II)All polynomials whose degree is an even integer, together with the 0 polynomial (note that the question includes "together with the 0 polynomial" because in order for something to be a ring it must have the additive identity, 0).

x^2 is in this ring. So is -x^2+x. However, a ring (or subring) has to be closed under addition. Adding those two, we get x, which is not in the subring. II is not a subring.

III) all polynomials with rational coefficients.

Add or multiply and polynomials with rational coefficients and you only get more rational coefficients. III is a subring.

58)

I)S must be connected, because the function is continuous and defined everywhere. If S was disconnected, the function would have to have a "jump" in it because some intermediate value would be missing.

II) S does not have to be an open subset of R, consider the function f(x)=0. This is closed (ie it contains all of it's limit points, because it has no limit points)

III) if S was not bounded, then f would have to diverge to infinity. However, f is defined everywhere. So, S must be bounded.

59)

A cyclic group is generated by one element, x. So, the cyclic group of order 15 must have elements I, x, x^2,...x^14. This group can be generated by all powers P of x so that (p, 15)=1. This is because if P is some divisor of 15, ie, 5, then we would just get {x^5, x^10, x^15=I}.

we know that {x^3, x^5, x^9} has exactly two elements.

Let's write our elements of the group as I, y,...y^14.

We are given, as choices, that x^13n for any n generates a group (which MUST be a subgroup of the cyclic group of order 15), which has 3, 5, 8, 15 or infinite elements. Rule out infinite - the subgroup must have less or equal elements than the group. Rule out 8 - the order of the subgroup must divide 15. Rule out 15 - because in this case, say, x=y would work, but then x^3, x^5, x^9 would all be the same.
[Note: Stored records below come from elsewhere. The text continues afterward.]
Lemma set_at a pre e post b flags x :
  tiles a (pre ++ e :: post) b ->
  tiles a (pre ++ set_eflags flags e :: post) b /\
  flags_at (pre ++ set_eflags flags e :: post) x =
    if (e_start e <=? x) && (x <? e_start e + n_elem e) then Some flags else flags_at (pre ++ e :: post) x.
Proof.
  intros Ht. assert (tiles a (pre ++ set_eflags flags e :: post) b) as Ht2.
  { apply tiles_split in Ht. by apply tiles_split. }
  split; [done|]. rewrite (flags_at_zip _ _ _ _ _ x Ht), (flags_at_zip _ _ _ _ _ x Ht2). simpl.
  repeat case_match; try done; lia.
Qed.

Section Modify.
Context (garbage : Z -> Z) (a b from finish flags f : Z) (old : Z -> option Z).
Hypothesis (Ha : 0 <= a) (Hb : b < 2 ^ 64) (Hlt : a <= from < finish) (Hend : finish < b) (Hfl : flags <> f).
Hypothesis (Hg : finish = from + 1 \/ forall x, garbage x <> finish).

(** The range is set up to [y]. *)
Definition set_upto (q : list amap_entry) (y : Z) : Prop :=
  forall x, flags_at q x = if (from <=? x) && (x <? y) then Some flags else old x.
Definition differs (y : Z) : Prop := exists x, from <= x < y /\ old x <> Some flags.

Definition modify_done (r : zipper * bool) : Prop :=
  let '(z, modified) := r in let '(_, e, _) := z in
  let q := queue_of_zipper z in
  tiles a q b /\ last_flags q = Some f /\ finish <= e_start e + n_elem e /\ set_upto q finish /\
  (modified = true <-> differs finish).

(** The state of the loop at an entry. *)
Definition modify_at (modified : bool) (pre : list amap_entry) (e : amap_entry) (post : list amap_entry) : Prop :=
  tiles a (pre ++ e :: post) b /\ last_flags (e :: post) = Some f /\
  e_start e < finish /\ from < e_start e + n_elem e /\ set_upto (pre ++ e :: post) (e_start e) /\
  (modified = true -> differs finish) /\ (differs (e_start e) -> modified = true).

Lemma old_here modified pre e post x :
  modify_at modified pre e post -> from <= x -> e_start e <= x < e_start e + n_elem e -> old x = Some (e_flags e).
Proof.
  intros (Ht & _ & _ & _ & Hs & _) Hx1 Hx2. specialize (Hs x). rewrite (flags_at_zip _ _ _ _ _ x Ht) in Hs.
  repeat case_match; try lia. congruence.
Qed.

(** From the label [next], with the entry set. *)
Lemma next_ok again modified e_finish pre e post s :
  tiles a (pre ++ e :: post) b -> last_flags (e :: post) = Some f -> e_flags e = flags -> e_start e < finish ->
  from < e_start e + n_elem e ->
  (forall x, flags_at (pre ++ e :: post) x = if (from <=? x) && (x <? Z.min finish (e_start e + n_elem e)) then Some flags else old x) ->
  (modified = true -> differs finish) -> (differs (Z.min finish (e_start e + n_elem e)) -> modified = true) ->
  (e_finish = finish -> finish <= e_start e + n_elem e) ->
  (forall e' post', post = e' :: post' -> modify_at modified (pre ++ [e]) e' post' ->
     wp (again (pre ++ [e]) e' post') s (fun r s' => s' = s /\ modify_done r)) ->
  wp (modify_next again e_finish finish modified pre e post) s (fun r s' => s' = s /\ modify_done r).
Proof.
  intros Ht Hl Ef Hs Hf Hq Hm1 Hm2 He Hagain. unfold modify_next. destruct (e_finish =? finish) eqn:E.
  - apply wp_ret. split; [done|]. simpl. assert (finish <= e_start e + n_elem e) as He' by (apply He; lia).
    rewrite Z.min_l in Hq, Hm2 by lia. rewrite last_zip. split_and!; try done.
  - destruct (last_post_ne e post f Hl) as (e' & post' & ->); [congruence|].
    pose proof Ht as Ht'. apply tiles_split in Ht' as (_ & _ & Ht'). simpl in Ht'. destruct Ht' as (Es & Hn & _).
    destruct (e_start e' <? finish) eqn:E2.
    + apply Hagain; [done|]. unfold modify_at. rewrite <-app_assoc. simpl. rewrite Es in *.
      rewrite Z.min_r in Hq, Hm2 by lia. split_and!; try done; lia.
    + apply wp_ret. split; [done|]. simpl. rewrite Z.min_l in Hq, Hm2 by lia.
      rewrite <-app_assoc. simpl. rewrite last_zip. split_and!; try done; lia.
Qed.

Lemma equal_next fuel modified pre e post s :
  modify_at modified pre e post -> e_flags e = flags ->
  (forall modified pre e post, modify_at modified pre e post -> from <= e_start e ->
     (length post + 2 <= fuel)%nat ->
     wp (modify_loop garbage fuel from finish flags modified pre e post) s (fun r s' => s' = s /\ modify_done r)) ->
  (length post + 1 <= fuel)%nat ->
  wp (modify_next (modify_loop garbage fuel from finish flags modified) (garbage (e_start e)) finish modified pre e post)
    s (fun r s' => s' = s /\ modify_done r).
Proof.
  intros Hm Ef IH Hfuel. destruct Hm as (Ht & Hl & Hs & Hf & Hq & Hm1 & Hm2).
  pose proof (tiles_bounds _ _ _ _ _ Ht).
  assert (forall x, from <= x -> e_start e <= x < e_start e + n_elem e -> old x = Some flags) as Hold'.
  { intros x Hx1 Hx2. rewrite <-Ef. eapply old_here; [by split_and!|done|done]. }
  apply next_ok; try done.
  - intros x. rewrite Hq. destruct (from <=? x) eqn:E1; [|done]. simpl.
    destruct (x <? e_start e) eqn:E2; case_match; try done; [lia|]. apply Hold'; lia.
  - intros (x & Hx & Hd). apply Hm2. exists x. split; [|done].
    destruct (Z.lt_ge_cases x (e_start e)); [lia|]. destruct Hd. apply Hold'; lia.
  - intros E. destruct Hg as [->|Hg']; [lia|]. by destruct (Hg' (e_start e)).
  - intros e' post' -> Hm'. apply IH; [done| |simpl in Hfuel; lia].
    destruct Hm' as (Ht' & _). rewrite <-app_assoc in Ht'. simpl in Ht'.
    apply tiles_split in Ht' as (_ & _ & Ht'). simpl in Ht'. lia.
Qed.

Lemma within_next again modified pre e post s :
  modify_at modified pre e post -> e_flags e <> flags -> from <= e_start e -> e_start e + n_elem e <= finish ->
  (forall e' post', post = e' :: post' -> modify_at true (pre ++ [set_eflags flags e]) e' post' ->
     wp (again (pre ++ [set_eflags flags e]) e' post') s (fun r s' => s' = s /\ modify_done r)) ->
  wp (modify_next again (e_start e + n_elem e) finish true pre (set_eflags flags e) post) s
    (fun r s' => s' = s /\ modify_done r).
Proof.
  intros Hm Ef Hfrom Hfin Hagain. pose proof (old_here _ _ _ _ (e_start e) Hm) as Hold.
  destruct Hm as (Ht & Hl & Hs & Hf & Hq & Hm1 & Hm2).
  pose proof (tiles_bounds _ _ _ _ _ Ht). destruct (set_at _ _ _ _ _ flags 0 Ht) as [Ht2 _].
  apply next_ok; try done.
  - apply (last_change e); [done|]. intros ->. apply tiles_split in Ht as (_ & _ & Ht). simpl in Ht. lia.
  - intros x. destruct (set_at _ _ _ _ _ flags x Ht) as [_ ->]. rewrite Hq. simpl. rewrite Z.min_r by lia.
    repeat case_match; try done; lia.
  - intros _. exists (e_start e). split; [lia|]. rewrite Hold by lia. congruence.
  - simpl. lia.
Qed.
(* ===== verification/PagerSpec.v ===== *)
(** * Free pages, page lists and the release of snapshots

    The free list hands out each free page once; what is written to a page list is
    read back; the release of an old snapshot frees exactly the pages that no other
    snapshot uses. *)

From S2P Require Import Prelude Amap Pager.

(** ** The free pages *)

(** Blocks on disk that follow each other from page [p] to page [e]. *)
Fixpoint seg (P : phantom_disk_blocklist -> Prop) (d : gmap Z block) (p : Z) (bs : list (Z * phantom_disk_blocklist)) (e : Z) : Prop :=
  match bs with
  | [] => p = e
  | (q, b) :: bs' => p = q /\ q <> 0 /\ d !! q = Some (BList b) /\ P b /\ seg P d (bl_next b) bs' e
  end.
(** The blocks behind the head of the free list. *)
Definition fl_sane (b : phantom_disk_blocklist) : Prop := insane_head b = false /\ 0 <= bl_used b.
Definition fl_chain (d : gmap Z block) (p : Z) (bs : list (Z * phantom_disk_blocklist)) : Prop := seg fl_sane d p bs 0.
Definition block_pages (qb : Z * phantom_disk_blocklist) : list Z := qb.1 :: refs_of qb.2.
Definition never_used (sb : phantom_disk_superblock) : list Z := seqZ (free_start sb) (disk_page_count sb - free_start sb).
(** All free pages; the first one is the block of the head, which is only handed out
    when another block becomes the head. *)
Definition all_free (s : pager) (bs : list (Z * phantom_disk_blocklist)) : list Z :=
  free_list (superblock s) :: free_reserve s ++ refs_of (freelist_head s) ++ (bs ≫= block_pages) ++ never_used (superblock s).

Definition sb_pages (sb : phantom_disk_superblock) : list Z := [sb_default_page_number; sb2_addr sb; sb3_addr sb].
Definition page_ok (sb : phantom_disk_superblock) (p : Z) : Prop :=
  0 < p /\ disk_start_page sb <= p < disk_page_count sb /\ p ∉ sb_pages sb.

Record pager_inv (s : pager) (bs : list (Z * phantom_disk_blocklist)) : Prop := {
  pi_inited : freelist_inited s = true;
  pi_sane : need_fsck s = false;
  pi_head : insane_head (freelist_head s) = false;
  pi_used : 0 <= bl_used (freelist_head s);
  pi_chain : fl_chain (disk s) (bl_next (freelist_head s)) bs;
  pi_nodup : NoDup (all_free s bs);
  pi_ok : Forall (page_ok (superblock s)) (all_free s bs);
}.
(* ===== verification/PagerInit.v ===== *)
(** * Start of the pager ([oldtree/kernel/phantom/pager.c], [disk_struct.c], [fsck.c])

    A disk that was only formatted gets its copies of the superblock and its free list;
    otherwise the three superblocks are compared, the lists of the snapshots checked and
    the head of the free list is read.

    - [BSuper] is a block whose checksum and magic numbers are right.
    - The superblock has a version, which is an argument here, and lists of the boot
      loader, the kernel, its modules and the log, which nothing in the kernel makes; they
      are left out. *)

From S2P Require Import Prelude Amap Pager.

Definition sb_default_page_numbers : list Z := [0x10; 0x100; 0x220; 0x333].
Definition PHANTOM_DEFAULT_DISK_START : Z := 0x10.
Definition DISK_STRUCT_VERSION_MINOR : Z := 3.
Definition DISK_STRUCT_VERSION_MAJOR : Z := 1.

#[global] Instance superblock_eq_dec : EqDecision phantom_disk_superblock.
Proof. solve_decision. Defined.

Definition set_copies (sb2 sb3 : Z) (sb : phantom_disk_superblock) : phantom_disk_superblock :=
  mkSb sb2 sb3 (disk_start_page sb) (disk_page_count sb) (free_start sb) (free_list sb) (fs_is_clean sb) (last_snap sb) (prev_snap sb).
Definition set_need_fsck (x : bool) (s : pager) : pager :=
  mkPager (disk s) (superblock s) (freelist_head s) (freelist_inited s) (free_reserve s) x.

(** ** Superblocks *)

(** [fs_is_clean] is a [char] that is only compared with 0. *)
Definition phantom_disk_format (n_pages : Z) : phantom_disk_superblock :=
  mkSb 0 0 PHANTOM_DEFAULT_DISK_START n_pages 1 0 0xFF 0 0.

Definition superblocks_are_equal (a b : phantom_disk_superblock) : bool := bool_decide (a = b).

Definition read_check_superblock (addr : Z) : M pager (option phantom_disk_superblock) :=
  d ← gets disk; mret (match d !! addr with Some (BSuper sb) => Some sb | _ => None end).

(** The superblock and where it is. *)
Fixpoint find_superblock (pages : list Z) (exclude : Z) : M pager (option (phantom_disk_superblock * Z)) :=
  match pages with
  | [] => mret None
  | curr :: pages =>
      if (curr =? 0) || (curr =? exclude) then find_superblock pages exclude else
      sb ← read_check_superblock curr;
      match sb with
      | Some sb => mret (Some (sb, curr))
      | None => find_superblock pages exclude
      end
  end.

(** ** Check of the lists *)

(** [fsck_forlist] without a function to call: whether the list is insane. *)
Fixpoint fsck_checklist (fuel : nat) (next check_magic : Z) : M pager bool :=
  if next =? 0 then mret false else
  match fuel with
  | O => diverge
  | S fuel' =>
      sb ← gets superblock;
      if out_of_disk sb next then mret true else
      b ← read_list next;
      if negb (check_magic =? 0) && negb (bl_magic b =? check_magic) then mret true else
      if N_REF_PER_BLOCK <? bl_used b then mret true else
      fsck_checklist fuel' (bl_next b) check_magic
  end.
Definition checklist (list_start : Z) : M pager bool :=
  n ← gets (fun s => size (disk s)); fsck_checklist n list_start DISK_STRUCT_MAGIC_SNAP_LIST.

(** A list that is insane is forgotten. *)
Definition phantom_fsck_lists : M pager bool :=
  sb ← gets superblock;
  last ← (if last_snap sb =? 0 then mret false else checklist (last_snap sb));
  (if (last : bool) then modify (fun s => set_sb (set_snaps 0 (prev_snap (superblock s)) (superblock s)) s);; pager_update_superblock else mret tt);;
  sb ← gets superblock;
  prev ← (if prev_snap sb =? 0 then mret false else checklist (prev_snap sb));
  (if (prev : bool) then modify (fun s => set_sb (set_snaps (last_snap (superblock s)) 0 (superblock s)) s);; pager_update_superblock else mret tt);;
  mret (last || prev).

(** With or without errors, nothing is rebuilt. *)
Definition phantom_fsck : M pager unit := phantom_fsck_lists;; mret tt.

(** ** Start up *)

(** [while( free == sb_default_page_numbers[0] || ...) free++] *)
Fixpoint skip_superblocks (n : nat) (free : Z) : Z :=
  match n with
  | O => free
  | S n => if bool_decide (free ∈ sb_default_page_numbers) then skip_superblocks n (free + 1) else free
  end.

Definition pager_fix_incomplete_format : M pager unit :=
  let sb2a := 0x100 in
  let sb3a := 0x220 in
  modify (fun s => set_sb (set_copies sb2a sb3a (superblock s)) s);;
  sb ← gets superblock;
  let free := skip_superblocks (length sb_default_page_numbers) (disk_start_page sb) in
  let max := Z.max (Z.max sb2a sb3a) free + 1 in
  modify (fun s => set_sb (set_free_list 0 (set_free_start max (superblock s))) s);;
  pager_format_empty_free_list_block free;;
  modify (fun s => set_sb (set_free_list free (superblock s)) s);;
  for_each (fun i => if bool_decide (i = free \/ i ∈ sb_default_page_numbers) then mret tt else pager_put_to_free_list i)
    (seqZ (disk_start_page sb) (max - disk_start_page sb));;
  pager_update_superblock.

Definition no_fsck : M pager unit := panic "I don't have any fsck yet. I must die.".

Definition pager_get_superblock (version : Z) : M pager unit :=
  root ← read_check_superblock sb_default_page_number;
  match root with
  | None => no_fsck
  | Some root_sb =>
      let sb_found_page_numbers := [sb2_addr root_sb; sb3_addr root_sb] in
      sb1 ← find_superblock sb_found_page_numbers 0;
      sb2 ← match sb1 with Some (_, found_sb1) => find_superblock sb_found_page_numbers found_sb1 | None => mret None end;
      match sb1, sb2 with
      | None, None =>
          if (sb2_addr root_sb =? 0) && (sb3_addr root_sb =? 0) && negb (free_start root_sb =? 0) && (free_list root_sb =? 0)
            && negb (fs_is_clean root_sb =? 0)
          then modify (set_sb root_sb);; pager_fix_incomplete_format;; phantom_fsck
          else no_fsck
      | Some (sb1, _), Some (sb2, _) =>
          if superblocks_are_equal root_sb sb1 && superblocks_are_equal root_sb sb2 then
            if negb (Z.shiftr version 16 =? DISK_STRUCT_VERSION_MAJOR) then panic "Can't work with this FS" else
            if DISK_STRUCT_VERSION_MINOR <? Z.land version 0xFFFF then panic "Can't work with this FS" else
            modify (set_sb root_sb);;
            if fs_is_clean root_sb =? 0 then no_fsck else phantom_fsck
          else no_fsck
      | _, _ => no_fsck
      end
  end.

Definition pager_fast_fsck : M pager unit :=
  pager_init_free_list;;
  flist ← gets freelist_head;
  if insane_head flist then modify (set_need_fsck true) else mret tt.

Definition partition_pager_init (version : Z) : M pager unit :=
  pager_get_superblock version;;
  pager_fast_fsck;;
  bad ← gets need_fsck;
  if (bad : bool) then no_fsck else pager_update_superblock.

(** The pager after a start of the machine, with a disk. *)
Definition power_on (d : gmap Z block) : pager :=
  mkPager d (mkSb 0 0 0 0 0 0 0 0 0) (mkBl 0 0 0 0 (fun _ => 0)) false [] false.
Test out 5 - then x could be y^3. But then we have {y^9, y^15 = I, and y^27=y^12} - all are distinct. So, we must have 3 elements in the subgroup, ie x=y^5, and we have {y^15=I, y^25=y^10, and y^45=I} in our subgroup.

Note that this depened on the fact that (13, 15)=1, so if you take any element x in the group, x^13*n will simply be the subgroup generated by x.

60) s=s^2 for all s in ring S. Which must be true?

I) s+s=0. (s+1)^2=s^2+2*s+1 = s+1=s^2+1

s^2+2*s+1=s^2+1 .....so 2*s=s+s=0. I is true

II)(s+t)^2=s+t=s^2+t^2.....this is true

note: careful here, (s+t)^2=s^2+st+ts+t^2....note that st=/=ts necessarily (at least, until we prove that it is commutative). So, we cannot say that (s+t)^2=s^2+2st+t^2=s^2+t^2 (since 2st=0).

III) S is commutative (ie, st=ts). well, (s+t)^2=s^2+t^2=s^2+st+ts+t^2.

So, st+ts=0. st=-ts. However, ts+ts=0 so ts=-ts. Then, st=ts. III is true.

Hope this helped, I'm taking the GRE on saturday so answering questions is helpful for me too. Cheers.